Tokyo Gov. Yuriko Koike, whose lies and obfuscations have been the public face of a Tokyo Metropolitan Government plan to gentrify the vital green Jingu Gaien oasis in the center of Tokyo got a taste of karma on Tuesday,
For some reason, someone thought it would be a good idea to honor her at Meiji Jingu Stadium by having her throw out a ceremonial first pitch at the historic ballpark she is working hard to tear down.
And while the stadium cannot speak or act, it take a toll on the governor, who stumbled on her throw. The 72-year-old suffered a knee injury in the form of an avulsion fracture, when the bone is too weak to withstand the strain exerted on it by a ligament and splinters.
The Tokyo Jingu redevelopment plan, whose sole benefactor appears to be Mitsui Fudosan, will destroy historic trees, the fourth-oldest active major league baseball stadium,, the home of rugby in Tokyo, futsal courts and a number of fields used by hundreds of ordinary citizens to play baseball every day, so that a private tennis club can expand, a tiny arena can be built — ostensibly as a replacement for the historic rugby ground — along with a new hotel, shopping building and office space.

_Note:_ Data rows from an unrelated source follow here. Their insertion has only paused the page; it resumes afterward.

(** The attachments of a network. *)
Lemma net_attached s net x :
  inv s → H.objs s !! net = Some (ONet x) →
  ∃ l, H.lists s !! (net, F_attached_list) = Some l ∧ NoDup (fst <$> l) ∧
    (∀ q, q ∈ fst <$> l ↔ own s (q, F_attached_entry) = Some (net, F_attached_list)) ∧
    (∀ q, q ∈ fst <$> l → ∃ a, H.objs s !! q = Some (OPa a) ∧ Pa.net a = net).
Proof.
  intros Hinv Hn. destruct (list_objects s net _ F_attached_list F_attached_entry Hinv Hn) as (l & Hl & Hnd & Hmem).
  { simpl. set_solver. }
  { intros q h Ho. by destruct (own_inv s q h net F_attached_list Hinv Ho). }
  exists l. split_and!; [done..|]. intros q Hq%Hmem.
  by destruct (own_inv s q F_attached_entry net F_attached_list Hinv Hq).
Qed.

(** A list that lost all its members. *)
Lemma list_emptied D s s1 p ob f g (l : list ptr) :
  inv s → H.objs s1 !! p = Some ob → f ∈ obj_heads ob → struct_field g = true →
  shrinks D s s1 → (∀ q, q ∈ l ↔ own s (q, g) = Some (p, f)) →
  (∀ q h, own s1 (q, h) = Some (p, f) → h = g) → (∀ q, q ∈ l → H.objs s1 !! q = None) →
  H.lists s1 !! (p, f) = Some [] ∧ ∀ e, own s1 e ≠ Some (p, f).
Proof.
  intros Hinv Hp Hf Hg Hs Hl Hentry Hgone. pose proof (sound_inv _ _ (shr_sound _ _ _ Hs)) as Hinv1.
  assert (Hno : ∀ e, own s1 e ≠ Some (p, f)).
  { intros [q h] Ho. pose proof (Hentry q h Ho) as ->.
    pose proof (shrinks_own _ _ _ _ _ _ Hinv Hs Hg Ho) as Hold. apply Hl, Hgone in Hold.
    by rewrite (inv_own_dead s1 Hinv1) in Ho. }
  split; [|done]. by eapply list_none.
Qed.

Lemma wp_free_virts s net x Q :
  inv s → no_abort s → H.objs s !! net = Some (ONet x) →
  (∀ s', shrinks (net_parts s net) s s' → H.objs s' !! net = Some (ONet x) →
     (is_new (ONet x) → (∀ e, own s' e ≠ Some (net, F_virt_list)) ∧ virts_gone s s' net) → Q tt s') →
  wp (foreach (net, F_virt_list) lsdn_virt_free) s Q.
Proof.
  intros Hinv Hna Hn HQ. destruct (net_virts s net x Hinv Hn) as (l & Hl & Hnd & Hmem & Hv).
  eapply (wp_foreach _ l _ (λ done rest s1, freeing (net_parts s net) (is_new (ONet x)) s done rest s1 ∧
    H.objs s1 !! net = Some (ONet x) ∧
    (is_new (ONet x) → ∀ v y, v ∈ done → H.objs s !! v = Some (OVirt y) → virt_gone s s1 v y))); [done|..].
  - split_and!; [by apply freeing_start|done|]. by intros _ v y []%not_elem_of_nil.
  - intros done v rest s1 Hsplit (Hfr & Hn1 & Hgn). rewrite Hsplit in Hnd. apply NoDup_app in Hnd as (_ & _ & Hnd).
    pose proof Hfr as (Hs1 & Hrest & _).
    destruct (Hv v) as (y & Hy & Hnet); [rewrite Hsplit; set_solver|].
    assert (Hy1 : H.objs s1 !! v = Some (OVirt y)) by (rewrite Hrest; [done|set_solver]).
    eapply wp_virt_free; [apply Hs1|apply Hs1|done|]. intros s2 Hs2 Hgone.
    assert (Hnw : is_new (ONet x) → virt_gone s1 s2 v y).
    { intros Hnew. apply Hgone. destruct (inv_refs s Hinv _ _ Hy) as ((o & Ho & _ & Hset) & _).
      rewrite Hnet in Ho. simplify_eq. by apply Hset. }
    split_and!.
    + eapply freeing_step; [done|done|exact Hs2|..].
      * intros q o Hq. eapply virt_net_parts; [apply Hs1|done..].
      * intros q o Hq Ho Hqv. destruct (Hv q) as (yq & Hyq & _); [rewrite Hsplit; set_solver|].
        simplify_eq. by intros [?|[[]|[[]|[]]]]%virt_parts_kind.
      * intros q Hq. destruct (Hv q) as (yq & -> & _); [rewrite Hsplit; set_solver|]. by eexists.
      * intros Hnew. by destruct (Hnw Hnew).
    + apply (shr_keep _ _ _ Hs2); [done|]. intros [->|[[]|[[]|[]]]]%virt_parts_kind. by simplify_eq.
    + intros Hnew q yq. rewrite elem_of_app, list_elem_of_singleton. intros [Hq| ->] Hyq.
      * eapply virt_gone_later; [done|]. by apply Hgn.
      * simplify_eq. destruct (Hnw Hnew) as [Hg1 Hg2]. split; [done|]. by eapply prios_gone_since; [..|exact Hg2].
  - intros s' ((Hs' & _ & Hdone) & Hn' & Hgn). apply HQ; [done..|]. intros Hnew.
    split; [|intros v y Hy Hnet; apply (Hgn Hnew); [|done]; apply Hmem;
             by rewrite (inv_own s Hinv v _ F_virt_entry Hy eq_refl); simpl; rewrite Hnet].
    pose proof (sound_inv _ _ (shr_sound _ _ _ Hs')) as Hinv'.
    apply (list_emptied (net_parts s net) s s' net (ONet x) F_virt_list F_virt_entry (fst <$> l)); try done.
    + simpl. set_solver.
    + intros q h Ho. by destruct (own_inv s' q h net F_virt_list Hinv' Ho).
    + by apply Hdone.
Qed.
Definition call_check (s : heap) (c : api_call) : bool :=
  match c with
  | ContextNew _ => true
  | ContextSetOverwrite p _ => match H.objs s !! p with Some (OCtx _) => true | _ => false end
  | ContextSetNomemCallback p cb =>
      match H.objs s !! p, cb with
      | Some (OCtx _), (None | Some (user_nomem_cb _)) => true
      | _, _ => false
      end
  | SettingsNew p _ _ _ _ _ =>
      match H.objs s !! p with
      | Some (OCtx x) => negb (obj_find s (is_called (p, F_setting_names) (next_name x "settings")))
      | _ => false
      end
  | PhysNew p =>
      match H.objs s !! p with
      | Some (OCtx x) => negb (obj_find s (is_called (p, F_phys_names) (next_name x "phys")))
      | _ => false
      end
  | SettingsHooks p _ | SettingsSetName p _ | SettingsFree p | NetNew p _ =>
      match H.objs s !! p with Some (OSettings _) => true | _ => false end
  | NetSetName p _ | NetFree p | VirtNew p =>
      match H.objs s !! p with Some (ONet _) => true | _ => false end
  | PhysSetName p _ | PhysDetach p _ =>
      match H.objs s !! p with Some (OPhys _) => true | _ => false end
  | PhysFree p =>
      match H.objs s !! p with
      | Some (OPhys _) => negb (obj_find s (connected_deleted s p))
      | _ => false
      end
  | PhysSetIface p _ | PhysClearIface p | PhysSetIp p _ | PhysClearIp p | PhysClaimLocal p
  | PhysUnclaimLocal p =>
      match H.objs s !! p with
      | Some (OPhys x) => bool_decide (Phys.state x ≠ LSDN_STATE_DELETE)
      | _ => false
      end
  | PhysAttach p net =>
      match H.objs s !! p, H.objs s !! net with
      | Some (OPhys x), Some (ONet _) => bool_decide (Phys.state x ≠ LSDN_STATE_DELETE)
      | _, _ => false
      end
  | VirtSetName p _ | VirtFree p | VrsFreeAll p =>
      match H.objs s !! p with Some (OVirt _) => true | _ => false end
  | VirtConnect p phys _ =>
      match H.objs s !! p, H.objs s !! phys with
      | Some (OVirt x), Some (OPhys _) => bool_decide (Virt.state x ≠ LSDN_STATE_DELETE)
      | _, _ => false
      end
  | VirtDisconnect p | VirtSetMac p _ | VirtClearMac p | VirtSetRateIn p _ | VirtSetRateOut p _
  | VirtClearRateIn p | VirtClearRateOut p =>
      match H.objs s !! p with
      | Some (OVirt x) => bool_decide (Virt.state x ≠ LSDN_STATE_DELETE)
      | _ => false
      end
  | VrNew p prio _ _ =>
      match H.objs s !! p with Some (OVirt _) => vr_prio_ok prio | _ => false end
  | VrFree p => match H.objs s !! p with Some (OVr _) => true | _ => false end
  | VrAddMatch p m =>
      match H.objs s !! p, H.rules s !! (p, F_rule) with
      | Some (OVr x), Some r => vr_check x r && match_check m
      | _, _ => false
      end
  end.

Instead of a green oasis, Tokyo will get another neighborhood bulldozed and replaced with even more glass and steel. I swear, it’s like these things are reproducing. My one-hour walk to the office takes me pass any number of these linked glass-and-steel eye-sores.
It would have been justice if the ground had opened up and consumed the recently re-elected lying piece of excrement.
But as Gertrude Stein said when asked why her hometown of Oakland, California, was relatively untouched by the 1906 earthquake that destroyed San Francisco just across the bay, “There are some things even the earth won’t swallow.”